§ Supplied material:
-------------------------

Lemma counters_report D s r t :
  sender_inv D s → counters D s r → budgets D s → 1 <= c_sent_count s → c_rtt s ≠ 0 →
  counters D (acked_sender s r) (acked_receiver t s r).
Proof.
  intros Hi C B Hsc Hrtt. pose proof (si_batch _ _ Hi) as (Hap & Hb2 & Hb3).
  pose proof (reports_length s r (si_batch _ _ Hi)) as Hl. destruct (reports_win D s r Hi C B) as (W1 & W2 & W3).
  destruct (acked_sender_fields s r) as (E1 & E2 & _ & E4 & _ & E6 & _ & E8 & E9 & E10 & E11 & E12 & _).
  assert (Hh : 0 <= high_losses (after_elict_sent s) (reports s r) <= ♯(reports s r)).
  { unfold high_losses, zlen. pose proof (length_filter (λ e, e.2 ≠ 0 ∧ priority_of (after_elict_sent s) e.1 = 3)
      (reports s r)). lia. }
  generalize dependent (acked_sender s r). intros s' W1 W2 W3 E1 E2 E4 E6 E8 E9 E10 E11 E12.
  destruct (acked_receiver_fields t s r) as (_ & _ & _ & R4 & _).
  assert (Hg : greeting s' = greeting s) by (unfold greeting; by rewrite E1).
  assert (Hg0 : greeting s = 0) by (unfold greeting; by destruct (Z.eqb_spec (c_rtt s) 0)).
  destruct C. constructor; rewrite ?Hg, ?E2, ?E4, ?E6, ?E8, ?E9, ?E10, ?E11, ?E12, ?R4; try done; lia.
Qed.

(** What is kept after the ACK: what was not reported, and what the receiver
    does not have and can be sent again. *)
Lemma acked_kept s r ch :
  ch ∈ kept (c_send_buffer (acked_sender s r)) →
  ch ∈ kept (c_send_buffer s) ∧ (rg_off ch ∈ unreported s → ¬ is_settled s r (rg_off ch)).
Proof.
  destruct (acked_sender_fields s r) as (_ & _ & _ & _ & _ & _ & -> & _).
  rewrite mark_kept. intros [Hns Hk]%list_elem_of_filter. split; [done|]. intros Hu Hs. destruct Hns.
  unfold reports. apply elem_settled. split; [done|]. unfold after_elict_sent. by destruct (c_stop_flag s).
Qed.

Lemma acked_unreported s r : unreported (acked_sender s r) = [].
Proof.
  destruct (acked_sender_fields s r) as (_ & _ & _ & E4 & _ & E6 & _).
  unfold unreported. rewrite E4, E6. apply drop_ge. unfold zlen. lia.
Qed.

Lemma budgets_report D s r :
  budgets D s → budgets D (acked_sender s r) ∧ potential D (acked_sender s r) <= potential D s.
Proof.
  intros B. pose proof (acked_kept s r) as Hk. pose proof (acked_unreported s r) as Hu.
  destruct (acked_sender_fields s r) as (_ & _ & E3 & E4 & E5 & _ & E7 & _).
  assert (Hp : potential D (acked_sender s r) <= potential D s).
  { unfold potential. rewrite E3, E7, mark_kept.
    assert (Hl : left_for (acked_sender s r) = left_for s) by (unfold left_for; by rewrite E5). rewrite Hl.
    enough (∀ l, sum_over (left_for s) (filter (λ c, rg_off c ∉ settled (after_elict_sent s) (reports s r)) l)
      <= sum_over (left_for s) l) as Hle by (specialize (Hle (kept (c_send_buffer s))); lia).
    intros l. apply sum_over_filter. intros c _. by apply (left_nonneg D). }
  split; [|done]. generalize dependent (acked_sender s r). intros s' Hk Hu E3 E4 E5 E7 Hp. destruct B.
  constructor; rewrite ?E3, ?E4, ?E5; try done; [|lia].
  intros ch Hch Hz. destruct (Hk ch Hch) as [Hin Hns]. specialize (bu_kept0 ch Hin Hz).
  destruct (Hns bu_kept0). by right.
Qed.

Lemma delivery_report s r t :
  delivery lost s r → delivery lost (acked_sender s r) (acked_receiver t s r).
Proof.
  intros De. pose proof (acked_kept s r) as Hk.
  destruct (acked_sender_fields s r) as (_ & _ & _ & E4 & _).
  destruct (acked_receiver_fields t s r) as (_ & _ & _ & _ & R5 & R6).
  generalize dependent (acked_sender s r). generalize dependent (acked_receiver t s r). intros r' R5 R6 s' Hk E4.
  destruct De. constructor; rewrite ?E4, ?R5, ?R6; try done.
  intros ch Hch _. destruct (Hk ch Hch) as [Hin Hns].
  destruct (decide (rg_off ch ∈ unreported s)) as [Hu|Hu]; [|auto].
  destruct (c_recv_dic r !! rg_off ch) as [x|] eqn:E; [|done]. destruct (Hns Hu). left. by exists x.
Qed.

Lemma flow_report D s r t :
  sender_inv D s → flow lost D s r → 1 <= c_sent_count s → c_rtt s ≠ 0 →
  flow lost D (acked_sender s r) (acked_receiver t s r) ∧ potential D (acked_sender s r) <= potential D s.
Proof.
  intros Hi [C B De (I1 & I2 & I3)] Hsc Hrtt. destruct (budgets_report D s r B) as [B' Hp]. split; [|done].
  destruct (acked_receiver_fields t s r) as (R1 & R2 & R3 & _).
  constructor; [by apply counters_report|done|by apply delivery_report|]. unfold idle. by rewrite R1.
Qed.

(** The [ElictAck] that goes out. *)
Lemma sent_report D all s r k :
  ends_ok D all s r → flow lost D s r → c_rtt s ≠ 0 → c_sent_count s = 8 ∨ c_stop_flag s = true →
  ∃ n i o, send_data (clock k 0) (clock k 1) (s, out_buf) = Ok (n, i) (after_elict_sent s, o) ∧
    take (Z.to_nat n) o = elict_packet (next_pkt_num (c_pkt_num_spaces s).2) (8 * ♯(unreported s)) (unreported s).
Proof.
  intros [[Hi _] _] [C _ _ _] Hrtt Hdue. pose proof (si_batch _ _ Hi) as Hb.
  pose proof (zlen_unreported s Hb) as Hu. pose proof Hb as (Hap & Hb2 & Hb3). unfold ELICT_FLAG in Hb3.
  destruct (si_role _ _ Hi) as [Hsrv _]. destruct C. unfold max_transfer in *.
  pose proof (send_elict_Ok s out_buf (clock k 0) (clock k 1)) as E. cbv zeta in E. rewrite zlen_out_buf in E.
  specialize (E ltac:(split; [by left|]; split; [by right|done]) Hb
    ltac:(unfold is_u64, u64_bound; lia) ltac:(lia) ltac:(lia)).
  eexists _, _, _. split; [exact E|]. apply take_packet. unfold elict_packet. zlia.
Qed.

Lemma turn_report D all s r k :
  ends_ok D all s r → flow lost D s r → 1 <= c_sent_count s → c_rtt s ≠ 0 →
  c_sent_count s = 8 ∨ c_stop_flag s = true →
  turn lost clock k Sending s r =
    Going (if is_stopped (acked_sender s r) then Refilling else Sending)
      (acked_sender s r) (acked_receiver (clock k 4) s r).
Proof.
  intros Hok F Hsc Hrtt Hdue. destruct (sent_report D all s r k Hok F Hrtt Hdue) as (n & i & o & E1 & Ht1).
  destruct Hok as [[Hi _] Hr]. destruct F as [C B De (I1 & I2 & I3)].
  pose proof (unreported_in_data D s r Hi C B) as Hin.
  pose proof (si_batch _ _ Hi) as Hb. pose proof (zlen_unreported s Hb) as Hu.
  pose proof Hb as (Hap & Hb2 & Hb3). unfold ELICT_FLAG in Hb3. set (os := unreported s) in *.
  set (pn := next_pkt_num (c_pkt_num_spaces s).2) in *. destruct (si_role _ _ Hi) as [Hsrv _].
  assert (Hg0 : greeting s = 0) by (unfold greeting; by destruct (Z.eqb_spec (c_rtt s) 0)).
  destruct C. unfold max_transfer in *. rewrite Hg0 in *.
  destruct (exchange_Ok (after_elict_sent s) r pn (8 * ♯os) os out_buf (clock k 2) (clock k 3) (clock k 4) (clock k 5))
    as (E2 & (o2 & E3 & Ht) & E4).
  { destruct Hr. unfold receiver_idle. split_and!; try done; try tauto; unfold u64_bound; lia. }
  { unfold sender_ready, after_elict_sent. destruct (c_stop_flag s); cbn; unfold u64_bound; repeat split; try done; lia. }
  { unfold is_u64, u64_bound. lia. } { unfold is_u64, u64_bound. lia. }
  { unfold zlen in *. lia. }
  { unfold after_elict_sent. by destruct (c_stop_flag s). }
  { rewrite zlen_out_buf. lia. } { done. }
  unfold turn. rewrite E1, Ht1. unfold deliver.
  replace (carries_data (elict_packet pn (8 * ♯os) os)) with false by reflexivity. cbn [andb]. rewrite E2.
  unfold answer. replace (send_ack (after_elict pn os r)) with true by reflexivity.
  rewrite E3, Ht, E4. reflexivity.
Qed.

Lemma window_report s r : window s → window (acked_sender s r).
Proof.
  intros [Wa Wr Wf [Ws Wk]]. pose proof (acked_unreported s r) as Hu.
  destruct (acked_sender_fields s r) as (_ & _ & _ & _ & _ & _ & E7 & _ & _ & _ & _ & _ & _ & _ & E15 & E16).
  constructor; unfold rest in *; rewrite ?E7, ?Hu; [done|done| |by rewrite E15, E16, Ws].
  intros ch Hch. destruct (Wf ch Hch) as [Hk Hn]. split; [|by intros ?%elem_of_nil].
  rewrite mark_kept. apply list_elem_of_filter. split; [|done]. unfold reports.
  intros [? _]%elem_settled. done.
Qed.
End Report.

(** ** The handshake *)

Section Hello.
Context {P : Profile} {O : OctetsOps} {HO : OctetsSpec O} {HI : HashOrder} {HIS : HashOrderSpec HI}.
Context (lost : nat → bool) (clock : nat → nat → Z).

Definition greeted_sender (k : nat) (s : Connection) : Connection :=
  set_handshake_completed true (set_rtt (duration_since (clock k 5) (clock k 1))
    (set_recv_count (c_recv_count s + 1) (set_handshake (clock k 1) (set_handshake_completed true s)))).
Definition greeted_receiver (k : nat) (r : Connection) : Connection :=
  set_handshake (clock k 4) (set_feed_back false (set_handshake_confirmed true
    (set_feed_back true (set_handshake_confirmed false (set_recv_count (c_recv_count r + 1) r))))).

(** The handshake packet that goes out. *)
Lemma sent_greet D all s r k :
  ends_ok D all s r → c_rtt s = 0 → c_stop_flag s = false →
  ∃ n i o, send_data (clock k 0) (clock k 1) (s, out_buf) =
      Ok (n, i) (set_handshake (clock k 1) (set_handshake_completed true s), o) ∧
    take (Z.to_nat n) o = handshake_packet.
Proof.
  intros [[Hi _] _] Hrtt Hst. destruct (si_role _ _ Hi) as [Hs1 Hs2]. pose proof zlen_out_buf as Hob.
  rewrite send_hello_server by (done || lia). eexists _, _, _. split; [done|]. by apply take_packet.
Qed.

-------------------------

§ How to complete this task: Write down only the closing run of lines: the one containing "intros [[Hi _] _] Hrtt" and every line after it to the end of the entries, exactly.

§ Completed exercise:
  intros [[Hi _] _] Hrtt Hst. destruct (si_role _ _ Hi) as [Hs1 Hs2]. pose proof zlen_out_buf as Hob.
  rewrite send_hello_server by (done || lia). eexists _, _, _. split; [done|]. by apply take_packet.
Qed.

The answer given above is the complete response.